(** C10, amended: with the pointers the four listings returned, [ApplyTag]
    and [RemoveTag] end in the nil-pointer fault exactly when the search
    reaches a nil pointer: some listing returned nil and, on a [panos] or
    [panorama] session, no listing before it has an entry named [object]
    (on any other device type a match never ends the search). *)
Theorem tag_search_faults_iff {SL : ServiceListing}
    (p : PaloAlto) (tag object : string) (devicegroup : list string)
    (dev : device) (log0 log1 log2 log3 log4 : list request)
    (adObj : option AddressObjects.t) (agObj : option AddressGroupsT.t)
    (sObj : option ServiceObjects.t) (sgObj : option ServiceGroupsT.t)
    (e1 e2 e3 e4 : option error) :
  Addresses p [] dev log0 = (Done (adObj, e1), log1) ->
  AddressGroups p [] dev log1 = (Done (agObj, e2), log2) ->
  Services p dev log2 = (Done (sObj, e3), log3) ->
  ServiceGroups p dev log3 = (Done (sgObj, e4), log4) ->
  ((exists msg, fst (ApplyTag p tag object devicegroup dev log0) = Panic msg)
   <-> reachesNil (returnsOnMatch p) object
         (listingResults adObj agObj sObj sgObj).*2 = true)
  /\ ((exists msg, fst (RemoveTag p tag object devicegroup dev log0) = Panic msg)
      <-> reachesNil (returnsOnMatch p) object
            (listingResults adObj agObj sObj sgObj).*2 = true).
Proof.
  intros H1 H2 H3 H4. split.
  - rewrite (ApplyTag_searchFrom p tag object devicegroup dev _ _ _ _ _
               _ _ _ _ _ _ _ _ H1 H2 H3 H4).
    apply searchFrom_faults. intros Hs c dev' log'.
    apply applyTagBody_stop, Hs.
  - rewrite (RemoveTag_searchFrom p tag object devicegroup dev _ _ _ _ _
               _ _ _ _ _ _ _ _ H1 H2 H3 H4).
    apply searchFrom_faults. intros Hs c dev' log'.
    apply removeTagBody_stop, Hs.
Qed.

(** *** On the stocked firewall *)

(** [web] is an address and a service: the tag goes to the address. *)
Lemma ApplyTag_first_category_witness :
  fst (ApplyTag (SL := modelledListing) firewall "prod, dmz" "web" [] stocked [])
  = Done None
  /\ last (snd (ApplyTag (SL := modelledListing) firewall "prod, dmz" "web" []
                  stocked []))
     = Some {| verb := "post"; url := "https://fw1/api/?"; headers_ := ∅;
               query_ := list_to_map
                 [ ("type", "config"); ("action", "edit");
                   ("element",
                    "<tag><member>prod</member><member>dmz</member></tag>");
                   ("key", "K");
                   ("xpath",
                    "/config/devices/entry[@name='localhost.localdomain']/vsys/entry[@name='vsys1']/address/entry[@name='web']/tag") ] |}
  /\ List.length (snd (ApplyTag (SL := modelledListing) firewall "prod, dmz" "web"
                         [] stocked [])) = 5.
Proof.
  pose (l1 := snd (Addresses firewall [] stocked [])).
  pose (l2 := snd (AddressGroups firewall [] stocked l1)).
  pose (l3 := snd (listServices firewall stocked l2)).
  pose (l4 := snd (listServiceGroups firewall stocked l3)).
  destruct (ApplyTag_first_category (SL := modelledListing)
              firewall "prod, dmz" "web" [] stocked [] l1 l2 l3 l4
              {| AddressObjects.Status := "success"; AddressObjects.Code := "19";
                 AddressObjects.Addresses := docAddresses inventory |}
              {| AddressGroupsT.Groups :=
                   [ {| AddressGroup.Name := "servers";
                        AddressGroup.Type_ := "Static";
                        AddressGroup.Members := ["srv1"; "web"];
                        AddressGroup.DynamicFilter := EmptyString;
                        AddressGroup.Description := EmptyString |} ] |}
              {| ServiceObjects.Services := docServices inventory |}
              {| ServiceGroupsT.Groups := docServiceGroups inventory |}
              None None None None catAddress) as [Hpanos _].
  - vm_compute. reflexivity.
  - vm_compute. reflexivity.
  - vm_compute. reflexivity.
  - vm_compute. reflexivity.
  - vm_compute. reflexivity.
  - destruct (Hpanos eq_refl) as (r & Hrun & Hr).
    rewrite Hrun, Hr. repeat split; vm_compute; reflexivity.
Defined.

(** C6, as stated, fails on Panorama: [web] is listed as an address, the
    session is a [panorama] one and no device-group is given.  [ApplyTag]
    finds the object and returns the device-group error; the log holds the
    four listing requests and no mutation, so the tag is not applied. *)
Lemma ApplyTag_without_device_group_counterexample :
  DeviceType panoramaSession = "panorama"
  /\ fst (Addresses panoramaSession [] stocked [])
     = Done (Some {| AddressObjects.Status := "success";
                     AddressObjects.Code := "19";
                     AddressObjects.Addresses := docAddresses inventory |}, None)
  /\ hasName "web" (Address.Name <$> docAddresses inventory) = true
  /\ ApplyTag (SL := modelledListing) panoramaSession "prod" "web" [] stocked []
     = (Done (Some (ErrorsNew
          "you must specify a device-group when connected to a Panorama device")),
        snd (listServiceGroups panoramaSession stocked
               (snd (listServices panoramaSession stocked
                       (snd (AddressGroups panoramaSession [] stocked
                               (snd (Addresses panoramaSession [] stocked []))))))))
  /\ List.length (snd (ApplyTag (SL := modelledListing) panoramaSession "prod"
                         "web" [] stocked [])) = 4.
Proof. repeat split; vm_compute; reflexivity. Qed.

****************************************

• _Work order_
Your task is to repeat the records exactly. Begin at their first line and stop after the line containing "(** [web] is".

• _Exercise output_
(** C10, amended: with the pointers the four listings returned, [ApplyTag]
    and [RemoveTag] end in the nil-pointer fault exactly when the search
    reaches a nil pointer: some listing returned nil and, on a [panos] or
    [panorama] session, no listing before it has an entry named [object]
    (on any other device type a match never ends the search). *)
Theorem tag_search_faults_iff {SL : ServiceListing}
    (p : PaloAlto) (tag object : string) (devicegroup : list string)
    (dev : device) (log0 log1 log2 log3 log4 : list request)
    (adObj : option AddressObjects.t) (agObj : option AddressGroupsT.t)
    (sObj : option ServiceObjects.t) (sgObj : option ServiceGroupsT.t)
    (e1 e2 e3 e4 : option error) :
  Addresses p [] dev log0 = (Done (adObj, e1), log1) ->
  AddressGroups p [] dev log1 = (Done (agObj, e2), log2) ->
  Services p dev log2 = (Done (sObj, e3), log3) ->
  ServiceGroups p dev log3 = (Done (sgObj, e4), log4) ->
  ((exists msg, fst (ApplyTag p tag object devicegroup dev log0) = Panic msg)
   <-> reachesNil (returnsOnMatch p) object
         (listingResults adObj agObj sObj sgObj).*2 = true)
  /\ ((exists msg, fst (RemoveTag p tag object devicegroup dev log0) = Panic msg)
      <-> reachesNil (returnsOnMatch p) object
            (listingResults adObj agObj sObj sgObj).*2 = true).
Proof.
  intros H1 H2 H3 H4. split.
  - rewrite (ApplyTag_searchFrom p tag object devicegroup dev _ _ _ _ _
               _ _ _ _ _ _ _ _ H1 H2 H3 H4).
    apply searchFrom_faults. intros Hs c dev' log'.
    apply applyTagBody_stop, Hs.
  - rewrite (RemoveTag_searchFrom p tag object devicegroup dev _ _ _ _ _
               _ _ _ _ _ _ _ _ H1 H2 H3 H4).
    apply searchFrom_faults. intros Hs c dev' log'.
    apply removeTagBody_stop, Hs.
Qed.

(** *** On the stocked firewall *)

(** [web] is an address and a service: the tag goes to the address. *)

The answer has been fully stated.